If the administration kept the Fed restrictions that ban all commercial ownership, nonfinancial firms would have to choose between their bank and their standard commercial activities.

"If they change the laws of who can operate some of these institutions, it could have an adverse impact on consumers — if suddenly entities that lawfully engage in consumer credit are now forced to make a decision between consumer credit and their nonbanking activities," said Lawrence Kaplan, a lawyer at Paul, Hastings, Janofsky & Walker LLP. "The question is: is it realistic that you can unwind" them. "Some of these entities are very large, and they're serving a good purpose, and they're probably not the cause of the problem."

The industry — and current federal banking regulators — are also expected to oppose the creation of a dedicated consumer protection agency.

Under the plan, the Treasury is seeking to establish a Consumer Financial Protection Agency that would serve as the "primary" protection for borrowers and other customers, according a summary circulated Tuesday by the Treasury.

The new agency would be able to write rules for banks and nonbank financial companies, supervise and examine banks for compliance and enforce compliance through regulatory orders, including penalizing companies with fines.

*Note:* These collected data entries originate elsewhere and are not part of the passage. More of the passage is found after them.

(** * Exam workbook builder: layout engine and grading sheet

    A shallow embedding of [main.py]: the question model, the
    [ExcelLayoutEngine] class (its row cursor, its answer registry and the
    two worksheets it writes) and [build_professional_workbook], followed by
    a small semantics of the spreadsheet formulas the grading sheet holds. *)

From Stdlib Require Import ZArith String Ascii List Lia.
From Stdlib Require Import PrimFloat Uint63.
From Stdlib Require Import DecimalString DecimalNat DecimalFacts.
From stdpp Require Import gmap strings list fin_maps sorting.

Set Warnings "-inexact-float".
Local Open Scope nat_scope.
Local Open Scope string_scope.

(** ** Python and openpyxl primitives *)

(** [str(n)] for a non-negative [int]. *)
Definition str_nat (n : nat) : string :=
  NilEmpty.string_of_uint (Nat.to_uint n).

(** [sep.join(parts)]. *)
Definition join (sep : string) (parts : list string) : string :=
  String.concat sep parts.

(** [s.replace(old, new)] for single characters. *)
Fixpoint replace_char (old new : ascii) (s : string) : string :=
  match s with
  | EmptyString => EmptyString
  | String c rest =>
      String (if Ascii.eqb c old then new else c) (replace_char old new rest)
  end.

Definition dquote : ascii := ascii_of_nat 34.
Definition squote : ascii := ascii_of_nat 39.
Definition dquote_str : string := String dquote EmptyString.

(** [openpyxl.utils.get_column_letter]: 1 -> A, 26 -> Z, 27 -> AA, ... *)
Fixpoint column_letters (fuel n : nat) : string :=
  match fuel with
  | O => EmptyString
  | S fuel' =>
      if Nat.eqb n 0 then EmptyString
      else column_letters fuel' ((n - 1) / 26)
             +:+ String (ascii_of_nat (65 + (n - 1) mod 26)) EmptyString
  end.

Definition get_column_letter (col : nat) : string := column_letters col col.

(** The coordinate of a cell, as the f-string
    [f"{get_column_letter(col)}{row}"] builds it. *)
Definition coordinate (col row : nat) : string :=
  get_column_letter col +:+ str_nat row.

(** A value a cell or a JSON field can hold ([List[Any]] rows). *)
Inductive pyvalue :=
| PyNone
| PyStr (s : string)
| PyInt (z : Z)
| PyFloat (x : float)
| PyBool (b : bool).

(** ** The question model (pydantic classes) *)

Record DataTable := {
  headers : list string;
  rows : list (list pyvalue)
}.

Record SubQuestion := {
  part : string;
  sq_question : string;
  sq_answer : string;
  sq_tolerance : option float
}.

Record Question := {
  type : string;
  question : string;
  answer : option string;
  options : option (list string);
  tolerance : option float;
  data_table : option DataTable;
  subquestions : option (list SubQuestion)
}.

(** ** Styles held by the engine *)

Inductive Font := default_font | title_font | question_font | bold_font | small_font.
Inductive Alignment := default_align | left_align | center_align | table_align.
Inductive Border := default_border | thin_border.
Inductive PatternFill := default_fill | table_fill | header_fill | white_fill | answer_fill.

Record Cell := {
  value : pyvalue;
  font : Font;
  alignment : Alignment;
  border : Border;
  fill : PatternFill
}.

Definition new_cell : Cell :=
  {| value := PyNone; font := default_font; alignment := default_align;
     border := default_border; fill := default_fill |}.

Definition set_value (v : pyvalue) (c : Cell) : Cell :=
  {| value := v; font := font c; alignment := alignment c;
     border := border c; fill := fill c |}.
Definition set_font (f : Font) (c : Cell) : Cell :=
  {| value := value c; font := f; alignment := alignment c;
     border := border c; fill := fill c |}.
Definition set_alignment (a : Alignment) (c : Cell) : Cell :=
  {| value := value c; font := font c; alignment := a;
     border := border c; fill := fill c |}.
Definition set_border (b : Border) (c : Cell) : Cell :=
  {| value := value c; font := font c; alignment := alignment c;
     border := b; fill := fill c |}.
Definition set_fill (p : PatternFill) (c : Cell) : Cell :=
  {| value := value c; font := font c; alignment := alignment c;
     border := border c; fill := p |}.

(** ** Worksheets *)

Record DataValidation := {
  dv_type : string;
  formula1 : string;
  allow_blank : bool;
  sqref : list string
}.

Inductive SheetState := visible | hidden.

(** Cells are keyed by (row, column), both counted from 1. *)
Record Worksheet := {
  title : string;
  cells : gmap (nat * nat) Cell;
  row_height : gmap nat nat;
  column_width : gmap string nat;
  data_validations : list DataValidation;
  sheet_state : SheetState;
  protection_sheet : bool
}.

Definition new_sheet (name : string) : Worksheet :=
  {| title := name; cells := ∅; row_height := ∅; column_width := ∅;
     data_validations := []; sheet_state := visible;
     protection_sheet := false |}.

Definition with_cells (m : gmap (nat * nat) Cell) (ws : Worksheet) : Worksheet :=
  {| title := title ws; cells := m; row_height := row_height ws;
     column_width := column_width ws;
     data_validations := data_validations ws;
     sheet_state := sheet_state ws; protection_sheet := protection_sheet ws |}.

Definition with_title (name : string) (ws : Worksheet) : Worksheet :=
  {| title := name; cells := cells ws; row_height := row_height ws;
     column_width := column_width ws;
     data_validations := data_validations ws;
     sheet_state := sheet_state ws; protection_sheet := protection_sheet ws |}.

Definition set_row_height (row h : nat) (ws : Worksheet) : Worksheet :=
  {| title := title ws; cells := cells ws;
     row_height := <[row := h]> (row_height ws);
     column_width := column_width ws;
     data_validations := data_validations ws;
     sheet_state := sheet_state ws; protection_sheet := protection_sheet ws |}.

Definition set_column_width (col : string) (w : nat) (ws : Worksheet) : Worksheet :=
  {| title := title ws; cells := cells ws; row_height := row_height ws;
     column_width := <[col := w]> (column_width ws);
     data_validations := data_validations ws;
     sheet_state := sheet_state ws; protection_sheet := protection_sheet ws |}.

Definition add_data_validation (dv : DataValidation) (ws : Worksheet) : Worksheet :=
  {| title := title ws; cells := cells ws; row_height := row_height ws;
     column_width := column_width ws;
     data_validations := data_validations ws ++ [dv];
     sheet_state := sheet_state ws; protection_sheet := protection_sheet ws |}.

Definition set_sheet_state (s : SheetState) (ws : Worksheet) : Worksheet :=
  {| title := title ws; cells := cells ws; row_height := row_height ws;
     column_width := column_width ws;
     data_validations := data_validations ws;
     sheet_state := s; protection_sheet := protection_sheet ws |}.

Definition set_protection (b : bool) (ws : Worksheet) : Worksheet :=
  {| title := title ws; cells := cells ws; row_height := row_height ws;
     column_width := column_width ws;
     data_validations := data_validations ws;
     sheet_state := sheet_state ws; protection_sheet := b |}.

(** [ws.cell(row, column)]: the cell there, created blank when absent. *)
Definition get_cell (ws : Worksheet) (row col : nat) : Cell :=
  default new_cell (cells ws !! (row, col)).

(** The [value=v] argument of [ws.cell]: openpyxl leaves the stored value
    alone when [v] is [None]. *)
Definition store_value (v : pyvalue) (c : Cell) : Cell :=
  match v with
  | PyNone => c
  | _ => set_value v c
  end.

As envisioned by the Treasury, the agency would be independent and would work to ensure transparency, simplicity, fairness, accountability and access to protect consumers in the areas of credit, savings and payment markets. It would enforce all fair-lending laws, including the Community Reinvestment Act.

It could ban unfair terms, impose stronger duties of care on financial intermediaries and protect consumers from conflicts of interest related to financial products.

Many of the agency's objectives are open-ended goals for improving the simplicity of disclosures. However, the Treasury's plan would give the new agency the power to mandate that consumers have a chance to opt out of standard financial products and services before being offered alternatives.

It would require "plain-vanilla" loans to be offered with straightforward terms and would require the borrower to reject that offer before considering more complicated loans that are subject to more "stringent protections."

Consumers would have to be "adequately" warned about the risks and benefits of a mortgage product, and they would receive a single, simple federal mortgage disclosure.

The summary is laced with standards subject to interpretation. For example, mortgage brokers would "owe a duty of best execution" among available mortgages to avoid conflicts of interest. They would also have a duty to determine that the mortgages they offer are "affordable."

It calls for a ban on yield-spread premiums and restrictions on prepayment penalties. It also would require originators of securitized loans to retain 5% of a loan's risk.

Though the summary says the agency would have a "stable source of funding," the source of that funding is not identified.